POSITIVISME & POST-POSITIVISME MIRIP TAPI BERBEDA

01.05 |

POSITIVISME
Pendekatan positivisme digagas oleh filsuf Auguste Comte. Pendekatan positivisme menekankan bahwa ilmu pengetahuan lahir dan berkembang melalui pengamatan objek yang positif, artinya objek tersebut dapat ditangkap dengan pancaindra manusia. Menurut Comte, proses pencarian kebenaran  harus dilakukan melalui penelitian yang didasarkan pada fakta-fakta yang ada.[1] Comte juga mengklarifikasikan ilmu kedalam enam bidang. Fisika sosial(sosiologi) digolongkan sebagai urutan tertinggi bidang keilmuan. Ilmu sosial dianggapnya sebagai ilmu yang paling kompleks, kongkret, khusus, dan berkaitan dengan kehidupan manusia dan kelompoknya.[2] Mengembangkan pemikiran Comte, pada akhir tahun 1903, para ilmuwan politik positivis melakukan pertemuan ilmuwan-ilmuwan sosial positivis yang disebut New Orleans Meeting. Pertemuan tersebut membentuk asosiasi ilmuwan politik positivis yang bernama American Politics Science Association(APSA). Para ilmuwan APSA menginginkan ilmu politik dapat menjadi ilmu yang benar-benar sains layaknya ilmu-ilmu eksak(fisika, matematika, kimia, dll).[3] Sebab, hanya dengan cara itulah ilmu politik dapat berkembang pesat layaknya natural sciences lainnya.
Positivisme (menurut david hume) adalah berasal dari intelektual dan empirisisme Inggris klasik adalah pelopor tradisi ini. Mereka percaya bahwa pengetahuan adalah berdasarkan pengalaman dan pengamatan objektif dari dunia empiris, dan harus diverifikasi dengan ketat prosedur pengujian ilmiah. Positivisme dipeluk oleh behaviorialistis yang berfokus pada perilaku actor politik  yang sebenarnya, bukan pada aturan-aturan formal dan percaya bahwa metode ilmiah alam bisa mengubah studi politik menjadi “benar-benar” ilmu pengetahuan.
David Marsh dan Paul Furlong menjelaskan bahwa positivisme memiliki beberapa karakteristik, mulai dari segi ontologi dan epistimologi.
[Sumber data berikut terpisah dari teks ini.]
(** [int("-" + str(n)) == -n] *)
Lemma py_int_minus_decimal (n : Z) : 0 <= n -> py_int ("-"%char :: decimal n) = Some (- n).
Proof.
  intros Hn. destruct (Z.eq_dec n 0) as [->|Hz]; [reflexivity|].
  rewrite <- (py_int_decimal (- n)). f_equal.
  unfold decimal.
  rewrite (proj2 (Z.ltb_lt (- n) 0)) by lia.
  rewrite (proj2 (Z.ltb_ge n 0)) by lia.
  now rewrite Z.opp_involutive.
Qed.

(** X4.  Two calls of [encode] in a row with salts that hold a dollar never
    get the same share number: read as integers, the share number field
    of the first entry is the counter [n] as read on entry and that of the
    second is [n + 1], each with the minus sign that marks a locked-mode
    entry or without it. *)
Theorem encode_share_numbers_consecutive (password1 salt1 password2 salt2 : str)
        (iters1 iters2 : option Z) (w : World) (out1 out2 : str) :
  contains "$" salt1 = true ->
  contains "$" salt2 = true ->
  0 <= nextavailableshare (data (entered w)) ->
  fst (encode self password1 salt1 iters1 w) = Ok out1 ->
  fst (encode self password2 salt2 iters2
         (snd (encode self password1 salt1 iters1 w))) = Ok out2 ->
  exists k1 k2 : Z,
    py_int (nth 1 (split "$" 4 out1) []) = Some k1
    /\ py_int (nth 1 (split "$" 4 out2) []) = Some k2
    /\ Z.abs k1 = nextavailableshare (data (entered w))
    /\ Z.abs k2 = nextavailableshare (data (entered w)) + 1.
Proof.
  intros Hs1 Hs2 Hpos Ho1 Ho2.
  assert (Hfield : forall password salt iters (w0 : World) out,
             contains "$" salt = true ->
             0 <= nextavailableshare (data (entered w0)) ->
             fst (encode self password salt iters w0) = Ok out ->
             exists k,
               py_int (nth 1 (split "$" 4 out) []) = Some k
               /\ Z.abs k = nextavailableshare (data (entered w0))).
  { intros password salt iters w0 out Hs Hn. rewrite encode_unfold. cbv zeta.
    unfold encode_sharenumber. rewrite Hs.
    destruct (negb (is_unlocked (data (entered w0)))
              || negb (is_Some_b (thresholdlesskey (data (entered w0))))).
    - destruct (digest _ _ _); [|discriminate]. cbn [fst]. intros [= <-].
      unfold format_entry. rewrite share_field by apply decimal_no_dollar.
      exists (- nextavailableshare (data (entered w0))).
      split; [now apply py_int_minus_decimal|lia].
    - match goal with |- context [match fst ?m with Ok _ => _ | Raise _ => _ end] =>
        destruct (fst m) end; [|discriminate]. cbn [fst]. intros [= <-].
      unfold format_entry. rewrite share_field by apply decimal_no_dollar.
      exists (nextavailableshare (data (entered w0))).
      split; [apply py_int_decimal|lia]. }
  destruct (Hfield _ _ _ _ _ Hs1 Hpos Ho1) as (k1 & Hk1 & Ha1).
  assert (Hnext : nextavailableshare
                    (data (entered (snd (encode self password1 salt1 iters1 w))))
                  = nextavailableshare (data (entered w)) + 1)
    by (rewrite encode_counter, Hs1; reflexivity).
  assert (Hpos2 : 0 <= nextavailableshare
                         (data (entered (snd (encode self password1 salt1 iters1 w)))))
    by (rewrite Hnext; lia).
  destruct (Hfield _ _ _ _ _ Hs2 Hpos2 Ho2) as (k2 & Hk2 & Ha2).
  exists k1, k2. rewrite Hnext in Ha2. auto.
Qed.

(** What [mask_hash] shows: the length of its argument, its first six
    characters, and a star in every other place. *)
Lemma mask_hash_spec (h : str) :
  length (mask_hash h) = length h
  /\ forall i : nat,
       (i < length h)%nat ->
       nth i (mask_hash h) "*"%char
       = if (i <? 6)%nat then nth i h "*"%char else "*"%char.
Proof.
  unfold mask_hash, slice_to, slice_from, slice_index, len.
  change (6 <? 0) with false. cbv iota.
  set (k := Z.to_nat (Z.min 6 (Z.of_nat (length h)))).
  assert (Hk : k = Nat.min 6 (length h)) by (subst k; lia).
  split.
  - rewrite length_app, length_firstn, repeat_length, length_skipn. lia.
  - intros i Hi. destruct (i <? 6)%nat eqn:E.
    + apply Nat.ltb_lt in E.
      rewrite app_nth1 by (rewrite length_firstn; lia).
      rewrite nth_firstn. replace (i <? k)%nat with true; [reflexivity|].
      symmetry. apply Nat.ltb_lt. lia.
    + apply Nat.ltb_ge in E.
      rewrite app_nth2 by (rewrite length_firstn; lia).
      apply nth_repeat.
Qed.

(** X7.  [safe_summary] lists the five fields in order and never shows more of
    the salt and of the hash than their length and their first six
    characters. *)
Theorem safe_summary_masks (encoded sn it salt hash : str) :
  split "$" 4 encoded = [algorithm; sn; it; salt; hash] ->
  exists msalt mhash : str,
    safe_summary encoded
    = Ok [(lit "algorithm", algorithm); (lit "sharenumber", sn);
          (lit "iterations", it); (lit "salt", msalt); (lit "hash", mhash)]
    /\ length msalt = length salt
    /\ length mhash = length hash
    /\ (forall i : nat,
          (i < length salt)%nat ->
          nth i msalt "*"%char = if (i <? 6)%nat then nth i salt "*"%char else "*"%char)
    /\ (forall i : nat,
          (i < length hash)%nat ->
          nth i mhash "*"%char = if (i <? 6)%nat then nth i hash "*"%char else "*"%char).
Proof.
  intros Hsplit. exists (mask_hash salt), (mask_hash hash).
  unfold safe_summary. rewrite Hsplit.
  assert (Halg : str_eqb algorithm algorithm = true) by now apply str_eqb_eq.
  rewrite Halg.
  destruct (mask_hash_spec salt) as [Hls Hns], (mask_hash_spec hash) as [Hlh Hnh].
  auto.
Qed.

(** X14.  Upgrading the stored hash of a locked-mode entry made with the
    hasher's own iteration count gives the very hash [_encrypt_entry]
    computes from the password: the upgraded thresholdless entry is the one
    an unlocked [encode] writes. *)
Theorem update_hash_thresholdless_of_locked (password salt key : str) (w : World) :
  thresholdlesskey (data w) = Some key ->
  0 < iterations self ->
  update_hash_thresholdless self
    (b64enc (pbkdf2_F password salt (iterations self))) w
  = _encrypt_entry self password salt w.
Proof.
  intros Hkey Hit.
  unfold update_hash_thresholdless, _encrypt_entry, b64enc.
  rewrite b64decode_b64encode.
  unfold bind, gets. rewrite Hkey.
  unfold lift. rewrite digest_int_ok by exact Hit. reflexivity.
Qed.

(** X15.  The same for a threshold entry: [update_hash_threshold] takes the next
    share number, stores the incremented counter, and returns the hash
    [_polyhash_entry] computes from the password for that share number. *)
Theorem update_hash_threshold_of_locked (password salt : str) (obj : shamir) (w : World) :
  shamirsecretobj (data w) = Some obj ->
  0 < iterations self ->
  update_hash_threshold self (b64enc (pbkdf2_F password salt (iterations self))) w
  = match fst (_polyhash_entry self password salt (nextavailableshare (data w)) w) with
    | Ok passhash => (Ok (passhash, nextavailableshare (data w)), allocated w)
    | Raise e => (Raise e, allocated w)
    end.
Proof.
  intros Hobj Hit.
  unfold update_hash_threshold, _polyhash_entry, b64enc.
  rewrite b64decode_b64encode.
  unfold bind, gets, set_data, modify, update, set_cache, lift, ret.
  cbn. fold (allocated w).
  rewrite Hobj, digest_int_ok by exact Hit.
  destruct (compute_share obj (nextavailableshare (data w))) as [[m y]|e];
    [|reflexivity].
  cbn. destruct (do_bytearray_xor _ _); reflexivity.
Qed.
Secara Ontologi, Menurut Marsh dan Furlong, dalam positivistik konsepsi tentang realitas sosial adalah natural(Foundationalist).[4] Artinya realitas sosial tidak perlu direkayasa, ataupun dikonstruksi karena sudah ada sebagaimana mestinya. Positivistik melihat bahwa semua hal yang terlihat dan diucapkan merupakan realitas sosial yang observable. Artinya aspek-aspek yang tak tampak(unobservable) dapat diabaikan. Sebab itu, positivistik mengenal istilah realitiy is a sweater.[5] Disisi ontologi yang lain, dalam positivis semua penjelasan ilmiah haruslah bersifat sebab-akibat(causal). Positivis percaya tidak ada gejala alam ataupun yang bersifat isolatif, kebetulan, atau insidental, karena semuanya sudah diatur dalam hukum alam ataupun sosial.[6]
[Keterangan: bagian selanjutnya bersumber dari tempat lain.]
(** **** Return statements *)

(** C6. A return statement without an expression lowers to the single
    line [return nil;] at the current indentation; the state is left as
    it was. *)
Theorem compileReturnStatement_bare {collab : Collaborators}
  (ancestors : list Ancestor) (st : CompilerState) :
  compileReturnStatement
    {| getExpression := None; getAncestors := ancestors |} st
  = Ok (indent st ++ "return nil;" ++ JS.nl) st.
Proof. reflexivity. Qed.

(** C1. In a function whose declared return type is a tuple, the
    expression of a return statement (parentheses and non-null
    assertions removed) is lowered by the first case that applies:
    - an array literal: the lowered literal without its first two and
      its last two characters, so the elements between the braces of a
      table literal are returned as they are;
    - a call of a tuple-returning function: the lowered call, compiled
      with its wrapping suppressed, is returned directly;
    - anything else: the lowered expression is returned through
      [unpack]. *)
Theorem getReturnStrFromExpression_tuple {collab : Collaborators}
  (exp : Expression) (func : HasParameters) (st st' : CompilerState)
  (s : string) :
  isTupleReturnType func = true ->
  let e := skipParentheses exp in
  (isArrayLiteralExpression e = true ->
   compileExpression e st = Ok s st' ->
   getReturnStrFromExpression exp (Some func) st
   = Ok ("return " ++ JS.substr 2 (String.length s - 4) s ++ ";") st' /\
   forall inner, s = "{ " ++ inner ++ " }" ->
     getReturnStrFromExpression exp (Some func) st
     = Ok ("return " ++ inner ++ ";") st') /\
  (isArrayLiteralExpression e = false ->
   isCallExpression e = true -> isTupleReturnTypeCall e = true ->
   compileCallExpression e true st = Ok s st' ->
   getReturnStrFromExpression exp (Some func) st
   = Ok ("return " ++ s ++ ";") st') /\
  (isArrayLiteralExpression e = false ->
   isCallExpression e && isTupleReturnTypeCall e = false ->
   compileExpression e st = Ok s st' ->
   getReturnStrFromExpression exp (Some func) st
   = Ok ("return unpack(" ++ s ++ ");") st').
Proof.
  intros Htuple e. unfold getReturnStrFromExpression. fold e.
  rewrite Htuple. split; [| split].
  - intros -> Hc. run. rewrite Hc. split; [reflexivity|].
    intros inner ->. now rewrite JSFacts.substr_braces.
  - intros -> -> -> Hc. simpl. run. now rewrite Hc.
  - intros -> -> Hc. run. now rewrite Hc.
Qed.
Positivisme juga memiliki beberapa karakter dalam aspek epistimologi. Karakter-karakter ini akan menjawab pertanyaan, tentang apa yang dapat kita ketahui mengenai realitas sosial dan bagaimana kita bisa mengetahui itu? Positivis memiliki elemen keilmiahan yang sangat valid dan handal. Penemuan ilmu positivistik dapat diuji berkali-kali untuk membuat klaim kebenaran. Hal ini mudah saja, karena positivis dapat mengamati semua realitas yang nampak luar (observable). Adapula tujuan penelitian dalam positivis adalah menjelaskan realitas, artinya membuat ide, situasi yang jelas, dengan menggambarkan secara lebih detail atau mengungkapkan fakta dan gagasan yang relevan dengan realitas sosial. Kemudian, karakteristik diatas membuat klaim kebenaran positivis dapat diklaim secara universal dan di generalisir pada kasus lain, apabila terlihat gejala sosial yang sama.
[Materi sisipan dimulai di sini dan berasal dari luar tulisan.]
(** This codec encodes exactly the ASCII texts. *)
Definition ascii_encode_succeeds (s : string) : succeeds (ascii_encode s) = is_ascii s.
Proof.
  induction s as [|c s IH]; [reflexivity|].
  cbn [ascii_encode is_ascii]. unfold ascii_char.
  destruct (N_of_ascii c <? 128)%N; [|reflexivity].
  rewrite <- IH. destruct (ascii_encode s); reflexivity.
Qed.

Definition is_ascii_append (a b : string) : is_ascii (a +:+ b) = is_ascii a && is_ascii b.
Proof.
  induction a as [|c a IH]; [reflexivity|].
  change (String c a +:+ b) with (String c (a +:+ b)).
  cbn [is_ascii]. now rewrite IH, andb_assoc.
Qed.

Definition hex_char_ascii (n : N) : ascii_char (hex_char n) = true.
Proof.
  unfold ascii_char, hex_char.
  assert (n mod 16 < 16)%N by (apply N.mod_lt; discriminate).
  destruct (n mod 16 <? 10)%N eqn:Hd.
  - apply N.ltb_lt in Hd. rewrite N_ascii_embedding by lia. apply N.ltb_lt. lia.
  - rewrite N_ascii_embedding by lia. apply N.ltb_lt. lia.
Qed.

Definition escape_non_ascii_ascii (s : string) : is_ascii (escape_non_ascii s) = true.
Proof.
  induction s as [|c s IH]; [reflexivity|].
  cbn [escape_non_ascii]. rewrite is_ascii_append, IH, andb_true_r.
  unfold escape_non_ascii_char. destruct (ascii_char c) eqn:Hc.
  - cbn [char is_ascii]. now rewrite Hc.
  - cbn [char is_ascii]. now rewrite !hex_char_ascii.
Qed.

Definition ascii_decode_error (b : bytes) (e : exn) :
  ascii_decode b = inl e -> is_ascii (exn_str e) = true.
Proof.
  revert e. induction b as [|x b IH]; intros e; [discriminate|].
  cbn [ascii_decode]. destruct (Byte.to_N x <? 128)%N.
  - destruct (ascii_decode b) as [e'|s]; [|discriminate].
    intros [= <-]. now apply IH.
  - intros [= <-]. reflexivity.
Qed.

Definition ascii_runtime : PyRuntime := {|
  json_dumps := ascii_json_dumps;
  py_repr := ascii_repr;
  unquote_plus := ascii_unquote_plus;
  utf8_decode := ascii_decode;
  utf8_encode := ascii_encode;
  encode_ascii := fun s Hs => eq_trans (ascii_encode_succeeds s) Hs;
  encode_append := fun a b =>
    eq_trans (ascii_encode_succeeds (a +:+ b))
      (eq_trans (is_ascii_append a b)
         (f_equal2 andb (eq_sym (ascii_encode_succeeds a))
            (eq_sym (ascii_encode_succeeds b))));
  encode_repr := fun v =>
    eq_trans (ascii_encode_succeeds (ascii_repr v)) (escape_non_ascii_ascii (repr_text v));
  encode_decode_error := fun b e Hb =>
    eq_trans (ascii_encode_succeeds (exn_str e)) (ascii_decode_error b e Hb)
|}.

(** A world in which storage holds one ASCII object, the submission is
    accepted as job [job-1], and [polls] scripts the status requests. *)
Definition demo_env `{PyRuntime} (polls : nat -> http_outcome) : Env := {|
  s3_get_object := fun _ _ => inr (String.list_byte_of_string "meeting notes");
  s3_put_object := fun _ _ _ _ => None;
  http_post := fun _ _ _ => HttpJson (JObj [("id", JStr "job-1")]);
  http_get := fun n _ _ => polls n;
  s3_get_error_text := ltac:(cbn; intros; discriminate);
  s3_put_error_text := ltac:(cbn; intros; discriminate)
|}.

Definition demo_environ : gmap string string :=
  <["RUNPOD_API_KEY" := "secret"]>
    (<["RUNPOD_ENDPOINT_URL" := "https://api.runpod.ai/v2/ep"]> ∅).

Definition s3_record (bucket key : string) : value :=
  JObj [("s3", JObj [("bucket", JObj [("name", JStr bucket)]);
                     ("object", JObj [("key", JStr key)])])].

Definition demo_event : value :=
  JObj [("Records", JArr [s3_record "transcripts" "calls/call+1.txt"])].

Definition status_response (status : string) (rest : list (string * value)) : http_outcome :=
  HttpJson (JObj (("status", JStr status) :: rest)).

(** Two polls find the job running, the third finds it completed. *)
Definition demo_polls (n : nat) : http_outcome :=
  if (n <? 2)%nat then status_response "IN_PROGRESS" []
  else status_response "COMPLETED" [("output", JStr "a summary")].

(** ** What a status response says *)

(** [status_data.get('status')] *)
Definition status_of (fields : list (string * value)) : value :=
  from_option id JNull (lookup_field "status" fields).

Definition terminal (status : value) : bool :=
  eq_str status "COMPLETED" || eq_str status "FAILED" || eq_str status "CANCELLED".

(** A poll that leaves the loop running: the request failed with a
    [RequestException], or the response is an object whose status is not a
    terminal one. *)
Definition non_terminal (o : http_outcome) : bool :=
  match o with
  | HttpError _ => true
  | HttpJson (JObj fields) => negb (terminal (status_of fields))
  | HttpJson _ => false
  end.

(** The history of [n] polls that found nothing terminal. *)
Fixpoint waiting (endpoint : string) (hdrs : headers) (n : nat) : history :=
  match n with
  | O => []
  | S n' => HttpGet endpoint hdrs 10 :: Sleep 5 :: waiting endpoint hdrs n'
  end.

(** The message of the [ValueError] for a failed or cancelled job. *)
Definition failure_message `{PyRuntime} (fields : list (string * value)) : string :=
  "RunPod job failed with status: " +:+ py_str (status_of fields) +:+
  match lookup_field "error" fields with
  | Some err => ", error: " +:+ py_str err
  | None => EmptyString
  end.

(** From history [h] on, none of the next [k] polls for [job_id] finds a
    terminal status. *)
Definition quiet_before `{PyRuntime} (environ : gmap string string) (env : Env)
    (job_id : value) (k : nat) (h : history) : Prop :=
  forall j, (j < k)%nat ->
    non_terminal (http_get env (count is_get h + j)
                    (status_endpoint environ job_id) (poll_headers environ)) = true.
Positivis juga memiliki ketentuan khusus yaitu menggunakan teori sebagai alat yang netral. Sebab itu ilmuwan positivis haruslah bersifat objektif dan tidak terlibat terhadap realitas sosial. Karakter tersebut membuat ilmuwan positivis harus berjarak dan tidak terlibat dalam meneliti realitas sosial. Karakteristik lain positivis adalah menggunakan logika berpikir deduktif(umum-khusus). Hakikat dari logika deduktif adalah sebuah premis dapat digunakan untuk meramalkan konklusi secara logis ataupun sekedar mengkonfirmasi kebenaran teori.
POST-POSITIVISME
Munculnya gugatan terhadap positivisme  di mulai tahun 1970-1980an. Pemikirannya dinamai “post-positivisme”. Tokohnya; Karl R. Popper, Thomas Kuhn, para filsuf mazhab Frankfurt (Feyerabend, Richard Rotry). Paham ini menentang positivisme, alasannya tidak mungkin menyamaratakan ilmu-ilmu tentang manusia dengan ilmu alam, karena tindakan manusia tidak bisa di prediksi dengan satu penjelasan yang mutlak pasti, sebab manusia selalu berubah.
Post-positivisme merupakan perbaikan positivisme yang dianggap memiliki kelemahan-kelemahan, dan dianggap hanya mengandalkan kemampuan pengamatan langsung terhadap objek yang diteliti. Secara ontologis aliran post-positivisme bersifat critical realism dan menganggap bahwa realitas memang ada dan sesuai dengan kenyataan dan hukum alam tapi mustahil realitas tersebut dapat dilihat secara benar oleh peneliti. Secara epistomologis: Modified dualist/objectivist, hubungan peneliti dengan realitas yang diteliti tidak bisa dipisahkan tapi harus interaktif dengan subjektivitas seminimal mungkin. Secara metodologis adalah modified experimental/ manipulatif.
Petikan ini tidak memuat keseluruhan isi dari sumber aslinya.